A little note about the Ayagualo retreat house (in photo below): It is a clean, luxurious (especially for El Salvador), peach and white colored stucco-several-story-house with a cafeteria and several large courtyards. There is a large church near the house and the nuns who run the retreat house live near the church. The Ayagualo compound is on top of a hill with views almost to the sea. We never saw a dull sunrise. It was the site of the Peace Corps' first attempt to meet with the locals towards the end of the war, in an effort to start sending volunteers to help with the post-war needs. The base of a local gang is right across the highway and a body was found in the woods recently. Thus, the morning runners always ran together.
We piled into the bus for mass at 10:30AM in San Jose Villanueva, the town where we would spend the next 6 days. It was already getting warm from the sun beating down on the tropical mango, papaya, and coconut trees. Later in the week, from below the steep and partly washed out driveway of the retreat house (yikes!), we would see men working on a small field of coffee plants.

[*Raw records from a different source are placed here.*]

(* ===== verification/PageHandlers.v ===== *)
(** * Handlers that only read (internal/app/server.go, internal/app/operations.go)

    The dashboard, the pages of an application and of the operation, the logs and their
    stream, the preview of a cleanup, and the inventory of the nodes.  The embedded scripts are
    a parameter; a client that follows a log stays for a number of ticks. *)

From S2P Require Import Prelude GoStrings GoTime Json Net Base64 Security BackupFormat Host Templates.
From S2P Require Import StoreTypes Executor Proxy BlueGreen Release Config Views Hub Preflight Operations Session.
From S2P Require Import StoreSettings StoreApplications StoreAccess StoreDeployments CICD Handlers Pages Repositories.

(** The columns that were scanned before one that is NULL. *)
Definition partial_evidence (id : Z) (r : health_row) : HealthEvidenceT :=
  let i := hr_internal_status r in
  match hr_internal_checked_at r with
  | None => MkHealthEvidence id i "" "" 0 0 0 "" "" 0
  | Some ti =>
    match hr_route_checked_at r with
    | None => MkHealthEvidence id i (hr_route_status r) "" ti 0 0 "" "" 0
    | Some tr =>
      match hr_external_checked_at r with
      | None => MkHealthEvidence id i (hr_route_status r) (hr_external_status r) ti tr 0 "" "" 0
      | Some te => MkHealthEvidence id i (hr_route_status r) (hr_external_status r) ti tr te
                     (hr_external_observer r) (hr_external_detail r) (hr_external_http_status r)
      end
    end
  end.
Definition HealthEvidence0 : HealthEvidenceT := MkHealthEvidence 0 "" "" "" 0 0 0 "" "" 0.

Section pages.
Context {H : Type} `{!Host H} `{!Crypto}.
Context (adapterOverride : gmap string (RuntimeAdapter H)) (proxyOverride : option (ProxyAdapter H)).
Context (static : string -> option string).
Context (config : Config) (e : Executor).

(** [x, _ := m]: the value of a call whose error is not looked at. *)
Definition or_default {A} (a : A) (m : AM H A) : AM H A :=
  r ← attempt m; mret (match r with Ok a => a | Err _ => a end).

(** [item, _ := HealthEvidence(id)]. *)
Definition shown_evidence (id : Z) : AM H HealthEvidenceT :=
  or_default HealthEvidence0 (on_db (query (fun db =>
    Ok (match t_health db !! id with
        | None => MkHealthEvidence id "" "" "" 0 0 0 "" "" 0
        | Some r => partial_evidence id r
        end)))).

Definition staticScript (name : string) : AM H Reply :=
  mret (match static name with Some contents => Page 200 contents | None => NotFound end).

(** ** The dashboard *)

Definition dashboard (r : HTTPRequest) : AM H Reply :=
  or_reply (on_db IsInitialized) (HTTPError 503 "database unavailable") (fun initialized =>
  if negb initialized then mret (SeeOther "/setup") else
  ok ← authorized r;
  if negb ok then mret (SeeOther "/unlock") else
  or_reply (on_db Applications) (HTTPError 503 "applications unavailable") (fun applications =>
  or_reply (on_db Nodes) (HTTPError 503 "nodes unavailable") (fun nodes =>
  readiness ← on_site (RunHostPreflightCheck config);
  token ← csrfToken r;
  mret (Render 200 (DashboardView (MkDashboard (Config.Environment config) applications nodes
    currentPhase token (hostReadinessView readiness))))))).

Definition nodesAPI (r : HTTPRequest) : AM H Reply :=
  ok ← authorized r;
  if negb ok then mret (HTTPError 401 "authentication required") else
  or_reply (on_db Nodes) (HTTPError 503 "nodes unavailable") (fun nodes =>
  mret (encoded (JArr (map node_json nodes)))).

Definition blank_application : StoreTypes.Application :=
  MkApplication 0 "" "" "main" "." "static" "" "" 8080 "" "auto" false false false 0 "" 0.
Definition applicationForm (r : HTTPRequest) : AM H Reply :=
  requireAuthorization r (renderApplicationForm config r blank_application "" 200).

(** ** One application *)

Definition applicationDetail (r : HTTPRequest) (id : string) : AM H Reply :=
  requireAuthorization r (
  or_reply (applicationData id) NotFound (fun '(application, deployments) =>
  hasSecrets ← or_default false (on_db (HasSecrets (a_ID application)));
  diagnostics ← on_site RuntimeDiagnostics;
  token ← csrfToken r;
  '(preview, previewError) ←
    match deployments with
    | latest :: _ => on_site (deploymentLogPreview config (d_LogPath latest))
    | [] => mret ("", "")
    end;
  let pipeline := match deployments with
                  | latest :: _ => computePipelineStatus latest (runtimePreflightFailure preview)
                  | [] => Pipeline0
                  end in
  evidence ← shown_evidence (a_ID application);
  status ← attempt (on_site (Release.Status adapterOverride proxyOverride e application));
  let '(container, containerError) :=
    match status with
    | Ok container => (container, "")
    | Err err => (ContainerStatus0, "No disponible: " +:+ error_message err)
    end in
  preflight ← on_site (RunPreflightCheck config application);
  mret (Render 200 (ApplicationDetailView (MkApplicationDetail application deployments
    (deployed_version deployments) container containerError preview previewError
    (runtimeNotice diagnostics) currentPhase pipeline token hasSecrets evidence preflight
    (Get (q_Query r) "notice") (Get (q_Query r) "error")))))).

Definition releaseReport (r : HTTPRequest) (id deploymentID : string) : AM H Reply :=
  requireAuthorization r (
  match parse_int id, parse_int deploymentID with
  | Some id, Some deploymentID =>
    or_reply (on_db (Application id)) NotFound (fun application =>
    or_reply (on_db (DeploymentOf id deploymentID)) NotFound (fun deployment =>
    mret (encoded (report_json application deployment))))
  | _, _ => mret NotFound
  end).

(** The application and one of its deployments, by the values of the path. *)
Definition with_deployment (r : HTTPRequest) (id deploymentID : string)
    (handler : StoreTypes.Application -> Deployment -> AM H Reply) : AM H Reply :=
  with_application r id (fun application =>
  match parse_int deploymentID with
  | None => mret NotFound
  | Some n =>
    if n <? 1 then mret NotFound else
    or_reply (on_db (DeploymentOf (a_ID application) n)) NotFound (handler application)
  end).

Definition deploymentDiff (r : HTTPRequest) (id deploymentID : string) : AM H Reply :=
  with_deployment r id deploymentID (fun application deployment =>
  deployments ← or_default [] (on_db (Deployments (a_ID application)));
  let previous := previous_of (d_ID deployment) deployments in
  token ← csrfToken r;
  mret (Render 200 (DeploymentDiffView (MkDeploymentDiff application deployment
    (default Deployment0 previous) (bool_decide (is_Some previous))
    (diff_fields deployment previous) token)))).

(** ** Logs *)

Definition log_query (r : HTTPRequest) : string := to_lower (Get (q_Query r) "q").

(** Without a query the output is sent as it is written: an error after the first byte
    follows it, under the status 200 that went out with it. *)
Definition applicationLogs (r : HTTPRequest) (id : string) : AM H Reply :=
  with_application r id (fun application =>
  let unavailable := "container logs unavailable" in
  '(output, ended) ← on_site (captured (Logs adapterOverride proxyOverride e application));
  mret (match ended with
        | Ok _ => Page 200 (if negb (log_query r =? "")%string
                            then matching_lines (log_query r) output else output)
        | Err _ =>
          if negb (log_query r =? "")%string || (output =? "")%string then HTTPError 502 unavailable
          else Page 200 (output +:+ unavailable +:+ String newline "")
        end)).

Definition max_log : nat := Z.to_nat (2 * 1024 * 1024).

Definition deploymentLogs (r : HTTPRequest) (id deploymentID : string) : AM H Reply :=
  with_deployment r id deploymentID (fun application deployment =>
  or_reply (on_site (deploymentLogPath config (d_LogPath deployment))) NotFound (fun path =>
  file ← attempt (on_site (host_step (host_open path)));
  match file with
  | Err err => mret (if IsNotExist err then HTTPError 404 "deployment log is not available yet"
                     else HTTPError 503 "deployment log unavailable")
  | Ok _ =>
    contents ← or_default "" (on_site (host_step (host_read_file path)));
    let text := take_string max_log contents in
    mret (Page 200 (if negb (log_query r =? "")%string
                    then matching_lines (log_query r) text else text))
  end)).

(** The events sent while the client stays: what is shown changed, until the job is over or
    its row is gone. *)
Fixpoint log_events (ticks : nat) (applicationID id : Z) (last : string) : AM H (list string) :=
  deployment ← attempt (on_db (DeploymentOf applicationID id));
  match deployment with
  | Err _ => mret []
  | Ok deployment =>
    '(preview, message) ← on_site (deploymentLogPreview config (d_LogPath deployment));
    let value := if (preview =? "")%string then message else preview in
    let sent := if negb (value =? last)%string then [value] else [] in
    if (d_Status deployment =? "successful")%string || (d_Status deployment =? "failed")%string
    then mret sent else
    match ticks with
    | O => mret sent
    | S ticks =>
      rest ← log_events ticks applicationID id value;
      mret (sent ++ rest)
    end
  end.

Definition log_event (value : string) : string :=
  let lf := String newline "" in
  "event: log" +:+ lf +:+ "data: " +:+ marshal_string value +:+ lf +:+ lf.

Definition deploymentLogStream (ticks : nat) (r : HTTPRequest) (id deploymentID : string) : AM H Reply :=
  with_application r id (fun application =>
  match parse_int deploymentID with
  | None => mret NotFound
  | Some n =>
    if n <? 1 then mret NotFound else
    events ← log_events ticks (a_ID application) n (String "000" "");
    mret (Page 200 (join "" (map log_event events)))
  end).

(** ** The operation *)

(** A ratio as a float64 percentage; none is zero. *)
Definition percentage (part : nat * nat) : Z * Z :=
  if (snd part =? 0)%nat then (0, 1) else float_div (Z.of_nat (fst part) * 100) (Z.of_nat (snd part)).
Definition at_least (percent : Z) (x : Z * Z) : bool := percent * snd x <=? fst x.

(** The alerts of the last collection that the store does not list. *)
Fixpoint merge_alerts (cached : list (string * string)) (active : list AlertRow) : AM H (list AlertRow) :=
  match cached with
  | [] => mret active
  | (severity, message) :: cached =>
    if existsb (fun alert => al_Message alert =? message)%string active then merge_alerts cached active else
    t ← now;
    merge_alerts cached (active ++ [MkAlert 0 severity message None None false t None])
  end.

Definition backup_age (lastSuccess : string) : AM H string :=
  if (lastSuccess =? "")%string then mret "Ningún backup realizado" else
  match Parse lastSuccess with
  | Some u => t ← now; mret (duration_text (Z.quot (Since t u) Second * Second) +:+ " atrás")
  | None => mret lastSuccess
  end.

Definition operation_row (k : cache) (application : StoreTypes.Application) : AM H OperationApplication :=
  let id := a_ID application in
  deployments ← or_default [] (on_db (Deployments id));
  evidence ← shown_evidence id;
  mret (MkOperationApplication application (default Deployment0 (head deployments))
    (negb (bool_decide (deployments = [])))
    (match statusCacheErr k !! id, statusCache k !! id with
     | None, Some status => status
     | _, _ => ContainerStatus0
     end) (default "" (statusCacheErr k !! id)) evidence).

Fixpoint operation_rows (k : cache) (applications : list StoreTypes.Application)
    : AM H (list OperationApplication) :=
  match applications with
  | [] => mret []
  | application :: applications =>
    row ← operation_row k application;
    rows ← operation_rows k applications;
    mret (row :: rows)
  end.

Definition setting (key : string) : AM H string := or_default "" (on_db (SettingString key)).

Definition operations (r : HTTPRequest) : AM H Reply :=
  requireAuthorization r (
  or_reply (on_db Applications) (HTTPError 503 "applications unavailable") (fun applications =>
  or_reply (on_db AutomationSettings) (HTTPError 503 "automation settings unavailable") (fun schedule =>
  k ← peek hub_cache;
  active ← or_default [] (on_db GetActiveAlerts);
  active ← merge_alerts (alertsCache k) active;
  resolved ← or_default [] (on_db GetResolvedAlerts);
  usage ← or_default (0, 1) (on_site (diskUsage (Config.DatabasePath config)));
  let budget := Config.DiskAlertPercent config in
  let limit := Config.SLOBuildDurationMinutes config in
  build ← or_default (1%nat, 1%nat) (on_db (BuildDurationSLO (wrap64 (limit * 60 * 1000))));
  t ← now;
  routing ← or_default (0%nat, 1%nat) (on_db (RoutingSLO (t - Config.SLOProbeWindow config)));
  token ← csrfToken r;
  lastSuccess ← setting "backup_last_success";
  lastError ← setting "backup_last_error";
  lastRestore ← setting "backup_last_restore_test";
  age ← backup_age lastSuccess;
  rows ← operation_rows k applications;
  let build := percentage build in
  let routing := percentage routing in
  mret (Render 200 (OperationsView (MkOperations rows active resolved (diskUsedCache k)
    (fst usage <=? budget * snd usage) budget build limit (at_least 95 build)
    routing (at_least 99 routing) (retentionDays config) (retainedImages config) schedule token
    lastSuccess lastError age
    (if (lastRestore =? "")%string then "No ensayada aún" else lastRestore))))))).

(** ** The preview of a cleanup *)

(** [int(d.Hours() / 24)]. *)
Definition whole_days (d : Duration) : Z :=
  let '(a, b) := in_units Hour (Z.abs d) in Z.sgn d * truncated (float_div a (b * 24)).

(** The size of the log, when it can be read. *)
Definition log_size (logPath : string) : EM H (option Z) :=
  path ← attempt (deploymentLogPath config logPath);
  match path with
  | Err _ => mret None
  | Ok path =>
    size ← attempt (host_step (host_size path));
    mret (match size with Ok n => Some n | Err _ => None end)
  end.

Record preview := Preview {
  pv_candidates : list CleanupCandidateInfo; pv_log_bytes : Z; pv_images : Z }.

Definition preview_candidate (application : StoreTypes.Application) (p : preview) (c : Deployment)
    : AM H preview :=
  let images := if negb (d_Image c =? "")%string && (d_Status c =? "successful")%string then 1 else 0 in
  size ← on_site (log_size (d_LogPath c));
  t ← now;
  mret (Preview
    (pv_candidates p ++ [MkCleanupCandidate (a_Name application) (d_ID c) (d_Image c) (d_LogPath c)
       (match size with Some n => fixed 2 n 1024 +:+ " KB" | None => "" end)
       (whole_days (Since t (d_StartedAt c)))])
    (wrap64 (pv_log_bytes p + default 0 size)) (pv_images p + images)).

Fixpoint preview_candidates (application : StoreTypes.Application) (candidates : list Deployment)
    (p : preview) : AM H preview :=
  match candidates with
  | [] => mret p
  | c :: candidates => p ← preview_candidate application p c; preview_candidates application candidates p
  end.

Fixpoint preview_applications (before : Time) (applications : list StoreTypes.Application) (p : preview)
    : AM H preview :=
  match applications with
  | [] => mret p
  | application :: applications =>
    candidates ← or_default [] (on_db (RetentionCandidates (a_ID application) before (retainedImages config)));
    p ← preview_candidates application candidates p;
    preview_applications before applications p
  end.

Definition retentionPreview (r : HTTPRequest) : AM H Reply :=
  requireAuthorization r (
  or_reply (on_db Applications) (HTTPError 503 "applications unavailable") (fun applications =>
  t ← now;
  p ← preview_applications (t - retentionDays config * day) applications (Preview [] 0 0);
  token ← csrfToken r;
  mret (Render 200 (OperationsCleanupPreviewView (MkCleanupPreview (pv_candidates p)
    (fixed 2 (pv_log_bytes p) (1024 * 1024) +:+ " MB") (pv_images p)
    (retentionDays config) (retainedImages config) token))))).
End pages.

Alongside the busy, mostly one lane main highway, people were walking to and from church. The women and girls carried baskets of food or belongings on their heads. Several miles down the highway we passed a gated community with large houses peaking through the trees. Another securely gated community that looked like an American subdivision was just off the narrow, bumpy road to San Jose. Between these two, rich communities were some of the smallest brick houses with animals hanging around out front. This was the route we would take every day between San Jose to Ayagualo.
San Jose Villanueva seemed like a modest little town. We were not allowed to leave the church compound where we set up clinic so I honestly only saw about two streets of the town. I did not see a single house with glass windows. All the windows have a wire fence on the outside and are shuttered shut on the inside. Sick mutts roam the town that I can’t look at.